O professor Eduardo de Almeida Navarro, da Faculdade de Filosofia, Letras e Ciências Humanas da USP, analisa os motivos que levam ao desaparecimento de línguas: “O que provoca o desaparecimento de línguas nacionais, por exemplo, é o enfraquecimento do Estado ou o domínio de um outro povo sobre aquele Estado, como foi o caso da língua latina. O latim desaparece quando o Império Romano é invadido por outros povos e, a partir de um certo momento, se transforma completamente nas chamadas línguas neolatinas”.
Desaparecimento imposto
A imposição do idioma do colonizador é um aspecto determinante. A língua dominante é tradicionalmente escrita e possui uma força muito maior que as línguas de tradição oral. “A língua que se escreve se altera com muito menos rapidez do que a língua que não se escreve, que somente se fala. Então, essa língua está ameaçada quando ela é falada por poucas pessoas”, aponta o professor.
Um exemplo disso são as línguas indígenas da América do Sul, sobretudo no Brasil. De acordo com Navarro, centenas de línguas eram faladas às margens do rio Amazonas: “O Padre António Vieira chegou a dizer que aquele rio era o rio Babel e que a única coisa que se sabia sobre essas línguas é que elas eram incontáveis”.
O professor conta que são línguas faladas por comunidades pequenas e diante da força de uma língua escrita, que tem um Estado por trás garantindo o seu uso, a língua minoritária tende a sucumbir e desaparecer. “São línguas que estão em uma condição muito frágil, faladas por um número pequeno de pessoas, algumas são faladas por milhares, mas são poucas. Existem idiomas como o guató, do Pantanal mato-grossense, falado por menos de dez pessoas. Línguas que não se transmitem mais aos filhos, porque os meios de comunicação de massa não utilizam essas línguas, eles só utilizam o português”, atesta.
Ele ainda cita o contexto atual de mundo para dar outros exemplos e indica que a globalização econômica potencializa o domínio da língua inglesa. Para o professor, países de uma só língua que também falam o inglês, como os nórdicos europeus Suécia e Noruega, podem sucumbir a longo prazo. A força econômica representada pelos Estados Unidos e a gradual padronização e imposição de modelos culturais pode colaborar com esse risco.
A língua como preservação histórica e cultural
Navarro destaca a importância da língua para a vitalidade de um grupo: “A língua é a essência de um povo e, ao desaparecer essa língua, esse povo vai perder a sua identidade e vai se enfraquecer.

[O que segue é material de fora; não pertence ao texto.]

(* ===== verification/Probes.v ===== *)
(** * The probe programs of src/src/bpf/profi.bpf.c

    One definition per C function or SEC program, in the order of the file.
    A program takes the parameters BPF_KPROBE gives it, the answers [e] of the
    kernel to this run and the maps [s], and returns the maps.  Every program
    of the file returns 0, so the return value is not part of the result. *)

From S2P Require Import Prelude Events Runtime.

Local Open Scope Z_scope.
Local Open Scope u64_scope.

(** The user-stack argument of index [n >= 6] of the x86-64 calling convention;
    0 when the stack cannot be read. *)
Definition PT_REGS_PARM_STACK (e : KEnv) (n : Z) : Z :=
  default 0 (env_user_u64 e (env_sp e +! 8 * (n - 5))).

(** Element 0 of a one-entry array map; the lookup cannot fail at run time but
    the source handles it. *)
Definition cfg_u32 (map : list Z) : Z :=
  match map !! 0%nat with
  | Some v => v
  | None => 0
  end.

Definition save_entry (event_type arg0 arg1 arg2 : Z) (e : KEnv) (s : BpfState) : BpfState :=
  let key := env_pid_tgid e in
  let entry := {| en_timestamp_ns := env_ktime e; en_arg0 := arg0; en_arg1 := arg1;
                  en_arg2 := arg2; en_event_type := event_type; en_pad := 0 |} in
  let store s := upd_INFLIGHT (lru_update (env_lru_inflight e) key entry) s in
  match INFLIGHT s !! key with
  | Some _ => s
  | None =>
      if profi_is_aggregatable event_type then
        let rate := cfg_u32 (SAMPLE_RATE s) in
        if 1 <? rate then
          match SAMPLE_COUNTER s !! env_cpu e with
          | Some c =>
              let s := upd_SAMPLE_COUNTER (fun l => <[env_cpu e := c +! 1]> l) s in
              if negb (c mod rate =? 0) then s else store s
          | None => store s
          end
        else store s
      else store s
  end.

(** Increment of the running CPU's slot of a drop counter. *)
Definition bump_dropped (cpu : nat) (map : list Z) : list Z :=
  match map !! cpu with
  | Some cnt => <[cpu := cnt +! 1]> map
  | None => map
  end.
Definition launch_step (c : Completed) (v : LaunchAggValue) : LaunchAggValue :=
  {| lv_count := u64 (lv_count v + 1);
     lv_total_duration_ns := u64 (lv_total_duration_ns v + cp_duration c);
     lv_max_duration_ns := Z.max (lv_max_duration_ns v) (cp_duration c);
     lv_bucket_counts := bump_bucket 9 (profi_kernel_bucket_idx (cp_duration c)) 1
                           (lv_bucket_counts v) |}.

Definition launch_first (c : Completed) : LaunchAggValue :=
  {| lv_count := 1; lv_total_duration_ns := cp_duration c; lv_max_duration_ns := cp_duration c;
     lv_bucket_counts := bump_bucket 9 (profi_kernel_bucket_idx (cp_duration c)) 1
                           (replicate 9 0) |}.

Definition acc_at {K V} `{Countable K} (cap : nat) (zero : V) (cpu : nat) (ok : option K)
    (upd : V -> V) (new : V) (m : gmap K (list V)) : gmap K (list V) :=
  match ok with
  | Some k => percpu_acc cap zero cpu k upd new m
  | None => m
  end.

Lemma duration_max ts now : (if ts <? now then now - ts else 0) = Z.max 0 (now - ts).
Proof. Zb_cases. Qed.

Lemma max_if a b : (if a <? b then b else a) = Z.max a b.
Proof. Zb_cases. Qed.

Lemma agg_not_launch t :
  profi_is_aggregatable t = true -> (t =? EVENT_CUDA_LAUNCH_KERNEL) = false.
Proof. destruct (Z.eqb_spec t EVENT_CUDA_LAUNCH_KERNEL); [by subst|done]. Qed.

Lemma nccl_not_launch t :
  profi_is_nccl_event t = true -> (t =? EVENT_CUDA_LAUNCH_KERNEL) = false.
Proof. destruct (Z.eqb_spec t EVENT_CUDA_LAUNCH_KERNEL); [by subst|done]. Qed.

Lemma emit_exit_none e s : completed_at e s = None -> emit_exit e s = s.
Proof. unfold completed_at, emit_exit. by case_match. Qed.

Lemma emit_exit_AGGREGATED e s c :
  completed_at e s = Some c ->
  AGGREGATED (emit_exit e s)
  = acc_at aggregated_max_entries zero_AggValue (env_cpu e) (cp_agg_key c)
      (agg_step c) (agg_first c) (AGGREGATED s).
Proof.
  unfold completed_at, emit_exit. destruct (INFLIGHT s !! _) as [en|]; [|done].
  intros [= <-]. unfold cp_agg_key, agg_step, agg_first, cp_weight, cp_duration, cp_type, cp_pid; simpl.
  rewrite duration_max. destruct (profi_is_aggregatable _) eqn:Ha; simpl.
  - unfold emit_exit_aggregated, percpu_acc. by case_match.
  - unfold emit_exit_nccl, emit_exit_launch, emit_exit_event. by repeat case_match.
Qed.

Lemma emit_exit_NCCL_AGG e s c :
  completed_at e s = Some c ->
  NCCL_AGG (emit_exit e s)
  = acc_at nccl_agg_max_entries zero_NcclAggValue (env_cpu e) (cp_nccl_key c)
      (nccl_step c) (nccl_first c) (NCCL_AGG s).
Proof.
  unfold completed_at, emit_exit. destruct (INFLIGHT s !! _) as [en|]; [|done].
  intros [= <-]. unfold cp_nccl_key, nccl_step, nccl_first, cp_duration, cp_type, cp_pid; simpl.
  rewrite duration_max. destruct (profi_is_aggregatable _) eqn:Ha; simpl.
  - rewrite (agg_not_nccl _ Ha). unfold emit_exit_aggregated. by case_match.
  - destruct (profi_is_nccl_event _) eqn:Hn; simpl.
    + unfold emit_exit_nccl, percpu_acc. by case_match.
    + unfold emit_exit_launch, emit_exit_event. by repeat case_match.
Qed.

Lemma emit_exit_launch_acc pid d en e s :
  LAUNCH_AGG (emit_exit_launch pid d en e s)
  = percpu_acc launch_agg_max_entries zero_LaunchAggValue (env_cpu e)
      (mkLaunchKey pid 0 (if launch_mode pid s =? 1 then 0 else en_arg0 en) (en_arg2 en))
      (fun v => mkLaunchAggValue (u64 (lv_count v + 1)) (u64 (lv_total_duration_ns v + d))
                  (Z.max (lv_max_duration_ns v) d)
                  (bump_bucket 9 (profi_kernel_bucket_idx d) 1 (lv_bucket_counts v)))
      (mkLaunchAggValue 1 d d (bump_bucket 9 (profi_kernel_bucket_idx d) 1 (replicate 9 0)))
      (LAUNCH_AGG s).
Proof.
  unfold emit_exit_launch, percpu_acc. case_match; [by rewrite max_if|].
  by destruct (percpu_update _ _ _ _ _ _).1.
Qed.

A língua, muitas vezes na história humana, vai determinar a constituição de um território exclusivo do povo que a fala e também a formação de Estados nacionais. Cada povo tem uma língua, isso é um princípio que às vezes não se aplica, mas geralmente é muito importante”.
A morte dos falantes e a falta de continuidade pelos mais novos são aspectos determinantes para o fim de uma língua. A interação com idiomas hegemônicos e a exclusão sofrida em centros urbanos são decisivas. “Os jovens passam a não desejar mais falar a língua dos pais. Muitos deixam a reserva indígena e vão para as cidades para começar uma vida diferente, aí nós temos o começo do fim de uma língua. A língua passa a ser somente entendida pelos filhos e passa não ser mais falada pelos netos”, relata o professor.
Para conter esses danos culturais, são necessárias políticas de proteção. Um Estado que tenha como objetivo preservar a história de seu povo é fundamental. Navarro comenta: “Com o atual governo, nós tivemos uma perda de conteúdos muito grande no que tange ao uso de línguas minoritárias, houve um grande descaso com essa questão. Agora, é preciso ter em mente que é uma tarefa difícil, mas não impossível”.
O desaparecimento de línguas é prejudicial para toda sociedade. Cada língua que desaparece é uma visão de mundo que está desaparecendo e uma forma de perceber a realidade que está deixando de existir. A língua muitas vezes se apresenta como a alma de um povo.
“É fundamental que a humanidade preserve a sua diversidade cultural. A diversidade cultural é como a biodiversidade, quando a biodiversidade diminui, o meio ambiente está sofrendo, a natureza está se empobrecendo. A mesma coisa se aplica às sociedades humanas, quando a diversidade cultural diminui, a experiência humana está se empobrecendo”, enfatiza o professor.